Tension Pneumothorax 

A tension pneumothorax occurs when a ‘one-way valve’ air leak occurs from the lung or through the chest wall. There is a progressive build-up of air within the pleural space without any means of escape. This results in a progressive rise of pressure in the pleural space, which pushes the mediastinum into the opposite hemithorax. This can impede venous return to the heart and cause cardiovascular instability and cardiac arrest if untreated.

The following clinical features are characteristic of tension pneumothorax:

  • Respiratory distress and cardiovascular instability
  • Tracheal deviation away from the side of injury
  • Unilateral absence of breath sounds on the side of injury
  • Hyper-resonant percussion note on the side of injury
  • Distended neck veins
  • Cyanosis (late sign)

Tension pneumothorax is a clinical diagnosis and treatment should not be delayed for radiological confirmation. Treatment is with IMMEDIATE decompression via needle thoracocentesis.

Open Pneumothorax

Also known as a “sucking chest wound,” open pneumothorax occurs when there is a communication between the pleural space and the external environment. Once a chest wound is approximately two-thirds the diameter of the trachea or greater, air passes preferentially through the chest wall with each breath. This impairs effective ventilation, rapidly resulting in hypoxia and hypercarbia.
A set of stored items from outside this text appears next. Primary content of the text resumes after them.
(** [String] of the pointer, which is defined on nil. *)
Definition net_text (p : netptr) : string :=
  match p with Some n => IPNet_String n | None => "<nil>" end.

(** ** [Deduplicate] *)

Fixpoint dedup_go (seen : list string) (cidr : list netptr) : list netptr :=
  match cidr with
  | [] => []
  | n :: cidr =>
      (if bool_decide (net_text n ∈ seen) then [] else [n]) ++ dedup_go (net_text n :: seen) cidr
  end.
Definition Deduplicate (cidr : list netptr) : list netptr := dedup_go [] cidr.

(** ** The sources *)

Definition parseCIDRFromString (content : string) : list netptr :=
  if Contains content "cluster-cidr" || Contains content "service-cluster-ip-range" then
    match Split "=" content with
    | [_; cidrList] =>
        omap (λ cidr, '(_, c) ← ParseCIDR cidr; Some (Some c)) (Split "," cidrList)
    | _ => []
    end
  else [].

Record Container := MkContainer { co_Args : list string; co_Command : list string }.
Record Pod := MkPod {
  po_HostNetwork : bool; po_Containers : list Container; po_PodIP : string; po_PodIPs : list string }.
Record Service := MkService { sv_ClusterIP : string; sv_ClusterIPs : list string }.
(** A CNI plug-in: its type and its two pools. *)
Record Plugin := MkPlugin { pl_Type : string; pl_pools : list string; pl_pools6 : list string }.
(** Proxying without headers cannot be undone: [InjectVPNSidecar] stores the
    restore patch as a byte slice, which is sent as base64; after it has succeeded on
    a workload with a pod template, no [UnPatchContainer] of any client succeeds, and
    none changes the workload: the side-car stays and the probes are lost. *)
Theorem exchange_leave_fails w o wl c w1
  (Hget : wGet w wl = Ret o) (Hctl : w_controller o = true) (Hne : Containers (w_spec o) ≠ [])
  (Hin : InjectVPNSidecar Image w wl c (Ret tt) = (w1, Ret tt)) :
  (∃ o1, wGet w1 wl = Ret o1 ∧ ContainerSidecarVPN ∈ (c_Name <$> Containers (w_spec o1))) ∧
  ∀ (s : S) ip, let '(_, w2, r) := UnPatchContainer s w1 wl ip in w2 = w1 ∧ r ≠ Ret tt.
Proof.
  unfold InjectVPNSidecar in Hin. rewrite Hget, Hctl in Hin. cbn [negb] in Hin.
  set (al := alias_AddContainer Image (Containers (w_spec o)) c) in *.
  destruct (patch al (template_path true)) as [rm rs] eqn:Ep.
  destruct (wPatch w wl _) as [w' r] eqn:Ew. assert (w' = w1 ∧ r = Ret tt) as [-> ->] by (by destruct r as [[]| |]; simplify_eq).
  clear Hin. apply (wpatch_ok _ _ _ _ o Hget) in Ew.
  assert (al ≠ []) as Hal by (by apply alias_AddContainer_nonempty).
  destruct (patch_restore_text al (template_path true) Hal) as [_ Hnn]. rewrite Ep in Hnn. cbn in Hnn.
  destruct (patch_bracket rs Hnn) as [t Et]. destruct (base64_bracket t) as [t' Et'].
  assert (Forall (λ p, Value p = VNil) rm) as Hrm.
  { replace rm with (fst (patch al (template_path true))) by (by rewrite Ep).
    unfold patch. cbn [fst]. rewrite container_remove_ops. by apply Forall_probe_ops. }
  unfold apply_patch in Ew. rewrite fold_left_app in Ew. cbn [fold_left] in Ew.
  rewrite <-Hctl, spec_path_op, Et in Ew.
  rewrite (restore_path_op _ _ (String "W" t')) in Ew by (right; eexists; split; [done|by rewrite Et']).
  match type of Ew with context [fold_left _ rm ?o1] => change (fold_left apply_op rm o1) with (apply_patch o1 rm) in Ew end.
  rewrite apply_nil_ops in Ew by done. unfold with_containers in Ew.
  cbn [w_resource w_name w_controller w_spec w_annotations] in Ew.
  match type of Ew with wGet w1 wl = Ret ?o1 => set (oi := o1) in Ew end. split.
  - exists oi. split; [done|]. unfold oi. cbn [w_spec Containers]. unfold AddContainer. cbn [Containers].
    rewrite imap_app, fmap_app. apply elem_of_app. right. cbn. rewrite fold_set_probe_name. by left.
  - intros s ip. unfold UnPatchContainer. rewrite Ew.
    change (w_annotations oi) with (<[KubeVPNRestorePatchKey := String "W" t']> (w_annotations o)).
    destruct (removeEnvoyConfig s (nodeID_of oi) ip) as [s' [b| |]]; [|done..].
    rewrite lookup_insert_eq. cbn [default from_option id]. cbn [String.eqb]. rewrite patch_not_json. done.
Qed.
End Laws.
The following clinical features are characteristic of open pneumothorax:

  • The presence of an open wound on the chest wall
  • Respiratory distress and cardiovascular instability
  • Reduced chest movement on the side of the injury
  • Decreased breath sounds on the side of the injury
  • Hyper-resonant percussion note on the side of the injury
  • Bedside ultrasound scanning can be used to confirm the diagnosis rapidly

Emergency management involves sealing the wound with a three-sided dressing to form a ‘flutter-valve’. This allows air to escape the pleural cavity when the patient breathes out. The dressing will occlude when the patient breathes in, preventing air from entering. The wound will require formal exploration before closure, and a chest tube in a separate intercostal space should be sited as soon as possible.

Massive Haemothorax

A massive haemothorax results from the rapid accumulation of more than 1500 mL of blood or 1/3 of the patient’s blood volume in the chest cavity.
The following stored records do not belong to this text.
(** What releasing a leased pair frees: the two offsets, if they can be found again. *)
Lemma releases_pair o4 o6 j :
  (0 ≤ o4 < 65534)%Z → (0 ≤ o6 < 65534)%Z →
  let ips := [addIPOffset (r_base dhcp4) o4; addIPOffset (r_base dhcp6) o6] in
  releases true dhcp4 ips j = (j =? o4)%Z && (o4 <=? 65434)%Z ∧
  releases false dhcp6 ips j = (j =? o6)%Z && (o6 <=? 26213)%Z.
Proof.
  intros H4 H6. cbv zeta. pose proof dhcp6_base as Hb.
  destruct (dhcp4_pool_shape o4 H4) as (_ & C4 & _). pose proof (dhcp6_found o6 H6) as C6.
  assert (is_Some (To4 (addIPOffset (r_base dhcp4) o4))) as T4.
  { unfold addIPOffset. rewrite dhcp4_base.
    replace (65535 * 2 ^ 32 + 3757965413 + o4)%Z with (65535 * 2 ^ 32 + (3757965413 + o4))%Z by lia.
    rewrite v4_bytes by lia. rewrite To4_v4. by eexists. }
  assert (To4 (addIPOffset (r_base dhcp6) o6) = None) as T6 by (apply To4_high; lia).
  unfold releases. cbn [existsb]. rewrite C4, C6, T6, (bool_decide_eq_true_2 _ T4).
  rewrite (bool_decide_eq_false_2 (is_Some None)) by (by intros []). cbn [eqb andb orb]. rewrite !orb_false_r.
  split.
  - destruct (Z.leb_spec o4 65434); [|by rewrite andb_false_r, bool_decide_eq_false_2].
    rewrite andb_true_r. destruct (Z.eqb_spec j o4) as [->|]; [by apply bool_decide_eq_true_2|].
    apply bool_decide_eq_false_2. congruence.
  - destruct (Z.leb_spec o6 26213); [|by rewrite andb_false_r, bool_decide_eq_false_2].
    rewrite andb_true_r. destruct (Z.eqb_spec j o6) as [->|]; [by apply bool_decide_eq_true_2|].
    apply bool_decide_eq_false_2. congruence.
Qed.

(** An address of a pool by its offset, free in [z] and leased in [z']. *)
Definition newly_leased (r : Range) (z z' : Z) (ip : list byte) (o : Z) : Prop :=
  (0 ≤ o < 65534)%Z ∧ ip = addIPOffset (r_base r) o ∧ Z.testbit z o = false ∧ Z.testbit z' o = true.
The classic signs of a massive haemothorax are:

  • Decreased chest expansion
  • Decreased breath sounds
  • Dullness to percussion

The first step in the management of massive haemothorax should be the simultaneous restoration of blood volume and decompression of the chest cavity with a chest drain. The majority of haemothoraces will have stopped bleeding by the time management is commenced, and simple drainage is all that is required. All chest drains placed in trauma should be of sufficient calibre to drain the haemothorax without clotting (preferably 36F).

Flail Chest

Flail chest occurs when two or more adjacent ribs are fractured in two or more places, leading to a segment of the chest wall becoming detached from the rest of the thoracic cage. This results in a segment of the chest wall that is no longer in continuity with the rest of the thoracic cage. The ‘flail’ segment moves paradoxically to the rest of the chest, moving inwards on inspiration as the remainder of the chest expands and outwards on expiration as the remainder of the chest deflates.

The following clinical features are characteristic of flail chest:

  • Respiratory distress and cardiovascular instability
  • Paradoxical chest wall movement of the affected ‘flail’ segment
  • Decreased breath sounds
  • Bony crepitus on chest palpation

Initial management involves supplemental oxygen, analgesia, and chest splinting via direct pressure over the affected area. A chest tube may be necessary, and mechanical ventilation with PEEP is necessary in some cases that fail to improve with conservative treatment. Surgery can be performed to stabilise the displaced ribs if further intervention is required.

Cardiac Tamponade

Cardiac tamponade can occur following both penetrating and blunt thoracic trauma. The trauma causes the pericardial cavity to fill with blood from the heart, great vessels, or pericardial vessels.

The pericardial cavity (also referred to as the pericardial space) contains the lubricating pericardial fluid and is found between the parietal and visceral pericardium. The pericardial cavity usually contains around 20 ml of pericardial fluid. Once around 200 ml of fluid has accumulated, systolic dysfunction and impairment of cardiac output begin to develop. This is referred to as cardiac tamponade.

Cardiac tamponade can be recognised clinically by Beck’s triad of:

  • Distended neck veins
  • Muffled heart sounds
  • Hypotension

The treatment of cardiac tamponade is urgent pericardiocentesis. Pericardiocentesis is the process by which excess fluid can be drained from the pericardial cavity. The procedure can be performed blind or under guidance by CT or ultrasound scan. The current consensus opinion is that it should only be carried out blindly in life-threatening circumstances.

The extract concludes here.